A. First, for each year after your full retirement age that you defer receiving Social Security and up to age 70, your benefit will increase by eight percent. For example, if you wait until you reach age 70 to start Social Security, your monthly benefit would be 32 percent higher than if you had started receiving benefits at age 66. Your benefit also might be higher when your wages for years after age 66 are added to your Social Security earnings record. When you apply for benefits, the Social Security Administration will calculate your initial monthly Social Security benefit based on your highest 35 years of earnings. If your earnings in any of the years you work after age 66 are high enough, these new earnings may increase your benefit as well.


Q. I am 61, in excellent health, make a substantial salary and plan to keep working for 10 (+ or -) years. At what age should I file for my Social Security benefits to obtain the most income over the years from those payments?
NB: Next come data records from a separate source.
(** * Habit tracker: the streak and statistics engine of [app.py]

    A shallow embedding of the statistics helpers of the Flask backend
    ([calculate_streak], [get_completion_rate], [get_best_weekday]) and of
    the overview route ([get_overview_stats]), together with the SQLite
    queries they run, and the properties of the specification proved (or
    refuted) on them.  The routes that write ([create_record],
    [delete_habit], [create_category], the categories of [init_db]) and
    that list ([get_records], [get_heatmap], [get_habit],
    [get_comparison_stats], the [completed_today] field of [get_habits])
    follow, with further properties of the code.

    Modelling conventions.
    - The SQLite file is a value of type [database]: the rows of [habits]
      and of [records], in insertion order.  Only the columns the engine
      reads are kept.
    - A calendar date is its proleptic Gregorian ordinal, the integer that
      Python's [date.toordinal()] returns; [today - timedelta(days=k)] is
      then [today - k] and [(d1 - d2).days] is [d1 - d2].  The [date]
      column holds ISO-8601 text ([isoformat()] is what [create_record]
      writes by default), on which SQLite's text comparison coincides with
      the calendar order, so [ORDER BY date] and [date >= ?] are read on
      ordinals ([toordinal_lt], [toordinal_inj]).
    - The functions are first given on all ordinals and all integers.  Two
      limits of the platform make a call raise [OverflowError] before it
      reads or writes anything: [datetime] has no date outside the years
      1..9999, and [sqlite3] binds no integer outside 64 bits.  The
      functions named [_bounded] are the calls with these limits; within
      the limits they are the functions given first.
    - [datetime.now().date()] is the explicit parameter [today].
    - Python integers are [Z]; Python floats are IEEE-754 binary64 values,
      given by the [spec_float] type of the standard library.
    - A Python exception is the [Err] arm of [result]. *)

From Stdlib Require Import ZArith Lia.
From Stdlib Require Import Floats.SpecFloat.
From stdpp Require Import base decidable numbers list sorting strings.

Local Open Scope Z_scope.

(** ** Calendar dates *)

(** [datetime.date], by ordinal: day 1 is 0001-01-01. *)
Abbreviation date := Z.

Module PyDate.

(** The helpers of Python's [datetime] that give a date its ordinal. *)

Definition is_leap (year : Z) : bool :=
  (year mod 4 =? 0) && (negb (year mod 100 =? 0) || (year mod 400 =? 0)).

Definition days_before_year (year : Z) : Z :=
  let y := year - 1 in
  y * 365 + y / 4 - y / 100 + y / 400.

(** [_DAYS_IN_MONTH] and [_DAYS_BEFORE_MONTH], indexed by the month 1..12;
    index 0 is a placeholder. *)
Definition DAYS_IN_MONTH : list Z :=
  [-1; 31; 28; 31; 30; 31; 30; 31; 31; 30; 31; 30; 31].

Definition DAYS_BEFORE_MONTH : list Z :=
  [-1; 0; 31; 59; 90; 120; 151; 181; 212; 243; 273; 304; 334].

Definition days_in_month (year month : Z) : Z :=
  if (month =? 2) && is_leap year then 29
  else nth (Z.to_nat month) DAYS_IN_MONTH 0.

Definition days_before_month (year month : Z) : Z :=
  nth (Z.to_nat month) DAYS_BEFORE_MONTH 0
  + (if (2 <? month) && is_leap year then 1 else 0).

(** [date(year, month, day).toordinal()] *)
Definition ymd2ord (year month day : Z) : date :=
  days_before_year year + days_before_month year month + day.

(** A date as its ISO text [YYYY-MM-DD] spells it. *)
Record ymd := YMD { year : Z; month : Z; day : Z }.

(** The triples [strptime(_, '%Y-%m-%d')] accepts. *)
Definition valid_ymd (a : ymd) : Prop :=
  1 ≤ year a ∧ 1 ≤ month a ≤ 12 ∧ 1 ≤ day a ≤ days_in_month (year a) (month a).

(** The order of the fixed-width ISO text: year, then month, then day. *)
Definition ymd_lt (a b : ymd) : Prop :=
  year a < year b
  ∨ (year a = year b
     ∧ (month a < month b ∨ (month a = month b ∧ day a < day b))).

Definition toordinal (a : ymd) : date := ymd2ord (year a) (month a) (day a).

(** SQLite's [CAST(strftime('%w', date) AS INTEGER)]: 0 is Sunday.
    Day 1 (0001-01-01) is a Monday. *)
Definition strftime_w (d : date) : Z := d mod 7.

End PyDate.

(** ** The store *)

(** A row of [records]: [habit_id], [date], [completed]. *)
Record record := Record_ {
  habit_id : Z;
  rdate : date;
  completed : Z
}.

(** A row of [habits]: [id], [active]. *)
Record habit := Habit {
  id : Z;
  active : Z
}.

Record database := Database {
  habits : list habit;
  records : list record
}.

(** [UNIQUE(habit_id, date)] on [records]. *)
Definition records_unique (db : database) : Prop :=
  NoDup (map (λ r, (habit_id r, rdate r)) (records db)).

(** [WHERE habit_id = ? AND completed = 1] *)
Definition is_completed_of (hid : Z) (r : record) : Prop :=
  habit_id r = hid ∧ completed r = 1.

#[global] Instance is_completed_of_dec hid r : Decision (is_completed_of hid r).
Proof. unfold is_completed_of. apply _. Defined.

(** The completion history of a habit: the dates of its rows with
    [completed = 1], in table order. *)
Definition completed_dates (db : database) (hid : Z) : list date :=
  rdate <$> filter (is_completed_of hid) (records db).

(** [ORDER BY date DESC]: the later date first. *)
Definition date_desc : relation date := λ d1 d2, d2 ≤ d1.

#[global] Instance date_desc_dec : RelDecision date_desc.
Proof. intros d1 d2. unfold date_desc. apply _. Defined.

#[global] Instance date_desc_total : Total date_desc.
Proof. intros d1 d2. unfold date_desc. lia. Qed.

#[global] Instance date_desc_trans : Transitive date_desc.
Proof. intros d1 d2 d3. unfold date_desc. lia. Qed.

#[global] Instance date_desc_antisymm : AntiSymm (=) date_desc.
Proof. intros d1 d2. unfold date_desc. lia. Qed.

(** [SELECT date, completed FROM records
     WHERE habit_id = ? AND completed = 1 ORDER BY date DESC] *)
Definition select_completed_desc (db : database) (hid : Z) : list date :=
  merge_sort date_desc (completed_dates db hid).

(** ** [calculate_streak] *)

Record streak := Streak {
  current : Z;
  best : Z
}.

(** The first [for] loop: [current_streak] is the loop state, [break]
    returns it. *)
Fixpoint current_loop (today : date) (recs : list date) (current_streak : Z) : Z :=
  match recs with
  | [] => current_streak
  | record_date :: rest =>
      let expected_date := today - current_streak in
      if record_date =? expected_date
      then current_loop today rest (current_streak + 1)
      else current_streak
  end.

(** The second [for] loop: the state is [prev_date], [temp_streak] and
    [best_streak]; the value is the final [best_streak]. *)
Fixpoint best_loop (recs : list date) (prev_date : option date)
    (temp_streak best_streak : Z) : Z :=
  match recs with
  | [] => best_streak
  | record_date :: rest =>
      let continues :=
        match prev_date with
        | None => true
        | Some p => p - record_date =? 1
        end in
      if continues
      then best_loop rest (Some record_date)
             (temp_streak + 1) (Z.max best_streak (temp_streak + 1))
      else best_loop rest (Some record_date) 1 best_streak
  end.

Definition calculate_streak (db : database) (today : date) (hid : Z) : streak :=
  let recs := select_completed_desc db hid in
  match recs with
  | [] => {| current := 0; best := 0 |}
  | _ =>
      let current_streak := current_loop today recs 0 in
      let best_streak := best_loop recs None 0 0 in
      {| current := current_streak; best := Z.max best_streak current_streak |}
  end.

(** ** Exceptions *)

Inductive exception := ZeroDivisionError | IndexError | OverflowError.

Inductive result (A : Type) : Type :=
  | Ok (a : A)
  | Err (e : exception).
Arguments Ok {A} a.
Arguments Err {A} e.

#[global] Instance result_ret : MRet result := λ A a, Ok a.
#[global] Instance result_bind : MBind result := λ A B f m,
  match m with
  | Ok a => f a
  | Err e => Err e
  end.

(** [l[i]] on a Python list: a negative index counts from the end. *)
Definition py_index {A} (l : list A) (i : Z) : result A :=
  let j := if i <? 0 then i + Z.of_nat (length l) else i in
  if j <? 0 then Err IndexError
  else match l !! Z.to_nat j with
       | Some x => Ok x
       | None => Err IndexError
       end.

(** ** Python floats *)

Module PyFloat.

Abbreviation float := spec_float.

(** binary64 *)
Definition prec : Z := 53.
Definition emax : Z := 1024.

(** The float nearest to the quotient [n / d] of two positive integers,
    with sign [s]. *)
Definition nearest_quotient (s : bool) (n d : Z) : float :=
  let '(mz, ez, lz) := SFdiv_core_binary prec emax n 0 d 0 in
  binary_round_aux prec emax s mz ez lz.

(** [float(n)] *)
Definition of_int (n : Z) : float := binary_normalize prec emax n 0 false.

(** [a / b] on integers: true division, the correctly rounded quotient.
    A zero dividend gives a zero whose sign is the quotient's.  The
    [OverflowError] of a quotient beyond the float range needs a
    dividend above [2^1023], which no SQLite count reaches; the model
    has the IEEE overflow value there. *)
Definition int_truediv (a b : Z) : result float :=
  if b =? 0 then Err ZeroDivisionError
  else
    let negate := xorb (a <? 0) (b <? 0) in
    if a =? 0 then Ok (S754_zero negate)
    else Ok (nearest_quotient negate (Z.abs a) (Z.abs b)).

(** [x * y] on floats *)
Definition mul (x y : float) : float := SFmul prec emax x y.

(** [n / d] rounded to the nearest integer, ties to even ([0 <= n],
    [0 < d]). *)
Definition round_half_even (n d : Z) : Z :=
  let q := n / d in
  match 2 * (n mod d) ?= d with
  | Lt => q
  | Eq => if Z.even q then q else q + 1
  | Gt => q + 1
  end.

(** [round(x, ndigits)] for [0 <= ndigits]: the exact value of [x] is
    rounded half-even to [ndigits] decimal places, and the decimal
    obtained is converted back to the nearest float; zeros, infinities
    and NaN round to themselves.  (The [OverflowError] of a rounded value
    beyond the float range is out of reach of the values rounded here.) *)
Definition round (x : float) (ndigits : Z) : float :=
  match x with
  | S754_finite s m e =>
      let scale := 10 ^ ndigits in
      let k := if 0 <=? e then Zpos m * 2 ^ e * scale
               else round_half_even (Zpos m * scale) (2 ^ (- e)) in
      if k =? 0 then S754_zero s else nearest_quotient s k scale
  | _ => x
  end.

(** [x <= y] on floats *)
Definition leb (x y : float) : bool := SFleb x y.

End PyFloat.

Abbreviation float := PyFloat.float.

(** A JSON number as Python holds it: [int] or [float]. *)
Inductive number :=
  | Int (n : Z)
  | Float (f : float).

(** ** [get_completion_rate] *)

(** [SELECT COUNT( * ) as completed FROM records
     WHERE habit_id = ? AND date >= ? AND completed = 1] *)
Definition count_completed_since (db : database) (hid : Z) (start_date : date) : Z :=
  Z.of_nat (length (filter
    (λ r, habit_id r = hid ∧ start_date ≤ rdate r ∧ completed r = 1)
    (records db))).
A. While this is a difficult question to answer on an individual basis, in general, you may want to consider claiming your Social Security retirement benefit no later than the month you reach age 70. That is the month your benefit reaches its maximum. Delayed retirement credits of 8 percent per year will increase your benefit from the month you reach full retirement age through the last month you are age 69. If you claim benefits at an earlier date, you will receive a smaller payment than if you delay claiming until 70. Delayed retirement credits are the opposite of early retirement reductions. Early retirement benefit reductions and delayed retirement credits are roughly actuarially fair based on average life expectancy. In effect, considering the time value of money, the same dollar value is received whether benefits begin at age 62, at age 70, or any month in between. Earnings over the annual Social Security earnings limitation would limit your option to begin reduced, early retirement benefits. There is no limit on earnings once full retirement age is reached. You may want to begin benefits when you reach full retirement age if you are married and your spouse could be entitled to a benefit based on your Social Security earnings record.


Q. I receive my Social Security payment at the most ill-timed part of the month. Is there any way I am able to possibly change the time I receive my monthly payment to the first of the month, as opposed to the last of the month? It causes a great deal of inconvenience in having to move money around to pay monthly bills.

A. Unfortunately, the huge volume of Social Security payments made each month required the Social Security Administration to establish four payment dates. Policymakers who decided on the current system expected that once regular payments began, beneficiaries would be able to adjust to the schedule. If you are experiencing difficulty, you might wish to see if some of your creditors are willing to alter their billing dates.


Q. Hi, I am a widow. Can I receive my own Social Security benefit before full retirement age (FRA) and then switch to my late husband’s benefit at FRA and receive his full benefit?

A. The answer to each of your questions is yes. As a widow, you have the choice of which benefit to begin first — your own Social Security benefit or your widow benefit. You may switch from one to the other when it is most advantageous for you to do so.

Before applying for benefits, you will want to contact the Social Security Administration and obtain up-to-date estimates of the benefits payable on your own and on your deceased husband’s earnings record. Ask for estimates at age 60, 62, full retirement age and age 70. That information will help you make the decision that is in your long-term best interest.

If you are in the work force, you may begin benefits while continuing to work, but Social Security beneficiaries who are less than full retirement age are subject to an annual earnings limitation. In 2020 the limitation will increase to $18,240. The Social Security Administration must withhold $1 in benefits for each $2 of excess earnings.